[Saved data entries]
=== Section Start ===

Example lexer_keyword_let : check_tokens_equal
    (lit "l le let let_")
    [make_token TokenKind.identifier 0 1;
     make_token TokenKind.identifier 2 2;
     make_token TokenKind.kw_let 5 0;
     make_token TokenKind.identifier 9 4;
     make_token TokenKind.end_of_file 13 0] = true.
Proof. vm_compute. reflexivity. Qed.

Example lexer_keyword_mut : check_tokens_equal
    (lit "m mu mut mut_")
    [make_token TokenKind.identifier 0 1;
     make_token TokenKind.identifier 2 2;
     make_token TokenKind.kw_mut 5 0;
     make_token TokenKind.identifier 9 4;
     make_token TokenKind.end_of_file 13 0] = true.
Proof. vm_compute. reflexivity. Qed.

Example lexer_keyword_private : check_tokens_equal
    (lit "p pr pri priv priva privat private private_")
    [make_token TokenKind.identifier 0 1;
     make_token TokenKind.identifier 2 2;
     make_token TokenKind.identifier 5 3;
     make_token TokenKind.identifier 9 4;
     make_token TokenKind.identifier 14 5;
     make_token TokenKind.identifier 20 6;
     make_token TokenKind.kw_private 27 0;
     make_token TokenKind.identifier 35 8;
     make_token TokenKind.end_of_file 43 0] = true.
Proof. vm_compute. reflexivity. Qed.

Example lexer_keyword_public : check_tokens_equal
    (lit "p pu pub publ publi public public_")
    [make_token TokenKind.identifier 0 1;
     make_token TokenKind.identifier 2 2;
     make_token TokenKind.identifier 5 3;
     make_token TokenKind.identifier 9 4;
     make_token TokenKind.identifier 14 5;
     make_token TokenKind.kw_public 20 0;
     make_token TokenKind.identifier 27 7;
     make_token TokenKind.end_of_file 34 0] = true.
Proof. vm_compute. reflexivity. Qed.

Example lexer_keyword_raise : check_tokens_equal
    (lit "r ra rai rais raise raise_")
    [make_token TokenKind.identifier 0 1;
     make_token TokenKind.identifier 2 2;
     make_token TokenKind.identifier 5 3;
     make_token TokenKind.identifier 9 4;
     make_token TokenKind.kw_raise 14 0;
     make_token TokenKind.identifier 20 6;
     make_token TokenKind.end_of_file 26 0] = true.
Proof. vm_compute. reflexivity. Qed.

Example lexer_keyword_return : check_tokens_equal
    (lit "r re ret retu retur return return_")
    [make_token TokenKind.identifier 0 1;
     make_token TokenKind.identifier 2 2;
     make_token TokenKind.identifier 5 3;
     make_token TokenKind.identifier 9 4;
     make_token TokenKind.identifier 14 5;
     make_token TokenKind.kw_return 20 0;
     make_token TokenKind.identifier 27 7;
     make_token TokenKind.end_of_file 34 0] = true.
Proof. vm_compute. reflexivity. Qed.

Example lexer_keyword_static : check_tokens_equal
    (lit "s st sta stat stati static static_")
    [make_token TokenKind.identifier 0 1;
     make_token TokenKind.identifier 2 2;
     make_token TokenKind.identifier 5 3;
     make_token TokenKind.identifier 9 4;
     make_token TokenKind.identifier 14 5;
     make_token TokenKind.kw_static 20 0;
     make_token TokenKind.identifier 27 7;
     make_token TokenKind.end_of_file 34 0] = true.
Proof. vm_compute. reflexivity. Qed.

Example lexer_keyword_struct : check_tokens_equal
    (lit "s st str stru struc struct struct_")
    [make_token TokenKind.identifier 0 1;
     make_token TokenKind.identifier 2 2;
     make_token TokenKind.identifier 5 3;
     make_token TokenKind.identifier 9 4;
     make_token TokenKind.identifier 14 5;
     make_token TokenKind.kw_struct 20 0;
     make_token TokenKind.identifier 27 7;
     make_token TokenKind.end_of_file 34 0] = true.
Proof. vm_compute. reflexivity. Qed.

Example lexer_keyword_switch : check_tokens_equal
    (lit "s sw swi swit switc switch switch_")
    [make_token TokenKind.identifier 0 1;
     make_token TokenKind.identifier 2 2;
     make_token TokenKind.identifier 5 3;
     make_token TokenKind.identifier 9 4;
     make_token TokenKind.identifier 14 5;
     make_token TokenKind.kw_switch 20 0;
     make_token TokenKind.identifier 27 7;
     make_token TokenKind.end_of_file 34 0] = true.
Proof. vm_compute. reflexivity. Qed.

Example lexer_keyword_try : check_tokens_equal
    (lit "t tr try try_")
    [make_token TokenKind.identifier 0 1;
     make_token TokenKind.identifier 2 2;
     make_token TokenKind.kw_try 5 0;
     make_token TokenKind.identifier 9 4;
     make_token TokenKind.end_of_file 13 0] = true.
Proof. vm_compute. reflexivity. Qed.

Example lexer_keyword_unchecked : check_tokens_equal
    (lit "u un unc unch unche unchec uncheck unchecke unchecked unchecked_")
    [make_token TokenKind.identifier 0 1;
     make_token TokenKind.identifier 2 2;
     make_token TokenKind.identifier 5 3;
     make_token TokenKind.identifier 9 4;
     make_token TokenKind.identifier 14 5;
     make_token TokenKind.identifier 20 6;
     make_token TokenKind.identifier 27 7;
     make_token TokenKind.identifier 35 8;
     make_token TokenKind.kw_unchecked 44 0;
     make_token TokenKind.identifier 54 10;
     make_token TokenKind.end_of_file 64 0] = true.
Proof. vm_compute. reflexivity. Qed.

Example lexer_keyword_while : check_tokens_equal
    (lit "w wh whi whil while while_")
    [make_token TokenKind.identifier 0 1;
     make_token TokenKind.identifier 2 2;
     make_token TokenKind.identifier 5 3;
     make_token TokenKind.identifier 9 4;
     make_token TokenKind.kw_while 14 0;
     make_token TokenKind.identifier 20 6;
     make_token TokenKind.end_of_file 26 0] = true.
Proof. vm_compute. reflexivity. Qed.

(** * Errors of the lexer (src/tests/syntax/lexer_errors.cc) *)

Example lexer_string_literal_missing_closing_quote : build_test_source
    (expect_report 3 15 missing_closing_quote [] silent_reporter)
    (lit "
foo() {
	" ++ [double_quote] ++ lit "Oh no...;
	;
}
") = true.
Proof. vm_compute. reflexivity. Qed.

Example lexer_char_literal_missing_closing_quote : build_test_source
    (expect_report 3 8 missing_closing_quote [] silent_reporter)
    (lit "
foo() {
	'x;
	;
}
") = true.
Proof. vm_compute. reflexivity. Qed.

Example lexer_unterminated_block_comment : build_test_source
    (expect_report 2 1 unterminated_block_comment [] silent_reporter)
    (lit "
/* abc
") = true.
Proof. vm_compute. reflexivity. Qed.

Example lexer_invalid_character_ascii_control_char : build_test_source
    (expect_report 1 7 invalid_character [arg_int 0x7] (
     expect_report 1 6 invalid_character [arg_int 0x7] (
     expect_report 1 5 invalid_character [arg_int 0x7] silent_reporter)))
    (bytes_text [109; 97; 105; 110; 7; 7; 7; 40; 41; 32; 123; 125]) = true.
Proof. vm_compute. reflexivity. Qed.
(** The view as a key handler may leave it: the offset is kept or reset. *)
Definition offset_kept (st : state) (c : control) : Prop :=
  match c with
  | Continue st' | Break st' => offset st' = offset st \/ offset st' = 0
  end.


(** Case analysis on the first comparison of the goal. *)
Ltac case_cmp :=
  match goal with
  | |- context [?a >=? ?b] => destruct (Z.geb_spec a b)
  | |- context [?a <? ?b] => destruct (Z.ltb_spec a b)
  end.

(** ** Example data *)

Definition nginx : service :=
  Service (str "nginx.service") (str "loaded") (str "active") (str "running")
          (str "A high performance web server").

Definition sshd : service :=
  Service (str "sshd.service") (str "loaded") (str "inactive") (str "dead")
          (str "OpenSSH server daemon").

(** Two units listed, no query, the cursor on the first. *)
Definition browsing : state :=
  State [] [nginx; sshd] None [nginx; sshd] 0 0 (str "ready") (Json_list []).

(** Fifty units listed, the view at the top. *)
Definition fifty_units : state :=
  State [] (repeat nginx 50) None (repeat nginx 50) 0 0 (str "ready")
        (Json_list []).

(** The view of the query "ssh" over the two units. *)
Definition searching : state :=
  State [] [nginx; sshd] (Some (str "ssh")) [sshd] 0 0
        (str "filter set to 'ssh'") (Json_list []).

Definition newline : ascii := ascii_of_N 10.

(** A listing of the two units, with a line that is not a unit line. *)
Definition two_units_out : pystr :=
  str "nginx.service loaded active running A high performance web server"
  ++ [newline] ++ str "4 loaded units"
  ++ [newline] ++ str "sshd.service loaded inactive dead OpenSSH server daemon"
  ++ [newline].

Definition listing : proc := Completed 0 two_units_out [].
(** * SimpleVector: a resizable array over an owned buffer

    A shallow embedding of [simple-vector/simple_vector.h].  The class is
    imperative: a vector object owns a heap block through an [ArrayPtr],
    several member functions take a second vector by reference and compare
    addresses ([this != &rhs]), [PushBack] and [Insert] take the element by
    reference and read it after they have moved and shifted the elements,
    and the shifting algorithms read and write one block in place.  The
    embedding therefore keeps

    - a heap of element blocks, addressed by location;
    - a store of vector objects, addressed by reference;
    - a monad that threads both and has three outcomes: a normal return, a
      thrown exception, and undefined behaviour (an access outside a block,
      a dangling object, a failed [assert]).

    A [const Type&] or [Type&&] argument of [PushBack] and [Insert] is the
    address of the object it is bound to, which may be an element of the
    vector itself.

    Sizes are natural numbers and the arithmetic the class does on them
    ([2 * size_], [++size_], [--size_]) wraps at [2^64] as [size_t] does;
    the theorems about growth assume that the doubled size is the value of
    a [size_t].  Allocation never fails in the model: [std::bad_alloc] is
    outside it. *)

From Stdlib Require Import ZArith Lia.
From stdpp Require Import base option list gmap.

=== Section End ===

# Work to complete:
Find "inactive" in the preceding records. Copy each line that holds it.

# Result:
  Service (str "sshd.service") (str "loaded") (str "inactive") (str "dead")
  ++ [newline] ++ str "sshd.service loaded inactive dead OpenSSH server daemon"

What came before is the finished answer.